Help your child learn to recognize syllables with this hands-on syllable counting activity. Learning how to count syllables will help your child improve his/her reading and spelling skills. This activity is great for your beginning or fluent reader in Kindergarten, first grade, or 2nd grade.
When introducing syllables, I teach my children to listen for sound "chunks" within a word.
Sometimes hearing and breaking the word up into syllables is easy, but for those other words, I find that clapping along each syllable is very helpful.
SyllableTo reinforce the teaching of syllables, I made these counting cards. You can make your own with sticker as described below or print the FREE Syllable Counting Punch Cards below.
- card stock
- hole punch
To make your own syllable counting cards, divide a piece of card stock into sections with a marker; I was able to do 3 across and 4 down.
With your stash of stickers, choose a sticker for each counting card.

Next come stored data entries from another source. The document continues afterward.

Lemma m_below_returns {A} (m m' : M A) : m ⊑ₘ m' -> m_returns m -> m_returns m'.
Proof. intros Hb Hm w. by rewrite (Hb w (Hm w)). Qed.

Lemma restore_checkpoint_returns c : m_returns (Invoker.restore_checkpoint c).
Proof. intros w. unfold Invoker.restore_checkpoint. by repeat case_match. Qed.

Lemma with_code_returns {A} account_codes id (f : option AccountCode -> M (SdkResult A)) :
  (forall c, m_returns (f c)) ->
  m_returns (match with_code account_codes id f with Ok m => m | Err e => mret (Err e) end).
Proof.
  intros Hf. unfold with_code. destruct (lookup_code account_codes id); [apply Hf | by intros w].
Qed.

#[export] Hint Resolve m_returns_ret on_storage_returns on_gas_returns
  restore_checkpoint_returns : sound.
#[export] Hint Extern 1 (m_returns (fun _ => Panicked _)) => intros ?; discriminate : sound.

Ltac returns :=
  repeat first
    [ progress intros
    | solve [eauto with sound]
    | apply m_returns_try
    | apply m_returns_bind
    | apply with_code_returns
    | match goal with |- m_returns (if ?b then _ else _) => destruct b end
    | match goal with |- m_returns (match ?x with _ => _ end) => destruct x end ].

Section Termination.
Context `{RuntimeDeps} (account_codes : AccountsCodeStorage).

Lemma branch_exec_depth inv to fs :
  inv_call_depth inv < MAX_CALL_DEPTH ->
  inv_call_depth (Invoker.branch_exec inv to fs) = inv_call_depth inv + 1.
Proof. unfold MAX_CALL_DEPTH. cbn. u_lia. Qed.

Section Body.
Context (dq : Invoker -> AccountId -> InvokeRequest -> M (SdkResult InvokeResponse)).
Context (de : Invoker -> AccountId -> InvokeRequest -> list FungibleAsset
                -> M (SdkResult InvokeResponse)).
Context (d : Z) (Hd : d < MAX_CALL_DEPTH).
Context (Hdq : forall inv to data, m_returns (dq inv to data)).
Context (Hde : forall inv to data fs, inv_call_depth inv = d + 1 -> m_returns (de inv to data fs)).

Lemma run_env_returns {R} inv (p : EnvProg R) :
  inv_call_depth inv = d + 1 -> m_returns (Invoker.run_env dq de inv p).
Proof using Hdq Hde.
  intros Hinv. unfold Invoker.run_env. induction p; cbn [run_prog]; returns.
  all: unfold Invoker.emit_event, Invoker.unique_id; returns.
Qed.

Lemma branch_depth_eq inv to fs :
  inv_call_depth inv = d -> inv_call_depth (Invoker.branch_exec inv to fs) = d + 1.
Proof using Hd. intros Hinv. rewrite branch_exec_depth; lia. Qed.

#[local] Hint Resolve run_env_returns branch_depth_eq Hde : sound.

Lemma handle_system_exec_returns inv req fs :
  inv_call_depth inv = d -> m_returns (Invoker.handle_system_exec account_codes dq de inv req fs).
Proof using Hd Hdq Hde.
  intros Hinv. unfold Invoker.handle_system_exec, Invoker.create_account,
    Invoker.register_account_at_id, Invoker.account_code_id.
  returns.
Qed.

Lemma handle_storage_exec_returns inv req : m_returns (Invoker.handle_storage_exec inv req).
Proof. unfold Invoker.handle_storage_exec. returns. Qed.

#[local] Hint Resolve handle_system_exec_returns handle_storage_exec_returns : sound.

Lemma exec_without_transfers_returns inv to data fs :
  inv_call_depth inv = d ->
  m_returns (Invoker.exec_without_transfers account_codes dq de inv to data fs).
Proof using Hd Hdq Hde.
  intros Hinv. unfold Invoker.exec_without_transfers, Invoker.account_code_id.
  do 2 (case_match; [auto with sound|]). returns.
Qed.

#[local] Hint Resolve exec_without_transfers_returns : sound.

Lemma do_exec_body_returns inv to data fs :
  inv_call_depth inv = d -> m_returns (Invoker.do_exec_body account_codes dq de inv to data fs).
Proof using Hd Hdq Hde.
  intros Hinv. unfold Invoker.do_exec_body, Invoker.handle_transfers.
  assert (m_returns (Invoker.transfer_loop account_codes dq de inv to fs)).
  { induction fs; cbn [Invoker.transfer_loop]; returns. }
  returns.
Qed.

Present the syllable counting cards with a hole punch.
My daughter's task was to say the word aloud, count how many syllables were in that word, then punch that number of circles.
Your child can punch the syllable counting cards as they speak the word or say the word and then punch holes in the counting card.
For instance, my daughter and I said the word 'Panda.' As I said the word I tried to make the syllables easier for her to hear, so I put extra emphasis on the syllables 'pan/da'. Since there are two syllables, my daughter then punched two circles with the hole punch.
The idea is to have fun while learning and/or reinforcing a new skill!
These syllable counting cards not only reinforce an important reading and spelling skill, but with the hole punch I sneaked in fine motor skills practice, too! If you follow my blog, you know we love working on fine motor skills!
Continue to have your child work through all the syllable cards until they are done with the task.
For self-correction, you could also write the number of syllables on the back of the card so the child can find out if he/she was correct.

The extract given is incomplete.